Co-directors William Hanna and Joseph Barbera won seven Best Short of the Year Oscars. In order: The Yankee Doodle Mouse (1943), Mouse Trouble (1944), Quiet Please! (1945), The Cat Concerto (1947), The Little Orphan (1948), The Two Mouseketeers (1952), and Johann Mouse (1953).
Nibbles' second appearance after The Milky Waif (1946) and the first Tom and Jerry cartoon in which Nibbles and Jerry work as a team against Tom.

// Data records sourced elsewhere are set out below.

Definition step_execute (targets : list SleeveTarget) (p : OrderPlan) : may_stop unit :=
  match cx_mode ctx with
  | ExecutionMode.Assisted => let# _ := write_tickets p in go_on tt
  | ExecutionMode.Paper =>
      let# _ := for_each (execute_and_record Phase.Rehearsal) (Planner.orders p) in
      let# _ := note "execute" ("paper: " +:+ show_int (Z.of_nat (length (Planner.orders p))) +:+ " order(s) sent validate-only") in
      go_on tt
  | ExecutionMode.Live =>
      let# _ := for_each (execute_and_record Phase.Sells) (List.filter (is_side Sell) (Planner.orders p)) in
      if negb (existsb (is_side Buy) (Planner.orders p)) then let# _ := note "execute" "live: sells only" in go_on tt
      else buy_after_sells targets
  end.
End orders.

Later versions of this cartoon have had a scene cut. The scene: Nibbles fires a candle that lands on Tom's tail, which consequently turns him black, followed by Nibbles sending a champagne bottle careering towards a still-black Tom and sending him hurtling toward a cupboard. Both scenes were cut from these expurgated versions.
As this short starts, Jerry is reading "Good Mousekeeping," a spoof of Good Housekeeping magazine and a similar title of another Tom and Jerry cartoon, Mouse Cleaning (1948). The note on Nibbles' shirt reads: This is Nibbles, the little Orphan you agreed to have as your guest for dinner on Thanksgiving Day / Thank you, "Bide A Wee Mouse Home" / [underlined and in red letters] PS: He's Always Hungry.
As was typical of the time, the attention given to background artistry by the animators was exceptional. Even a carved wood chair leg is rendered in perfect detail.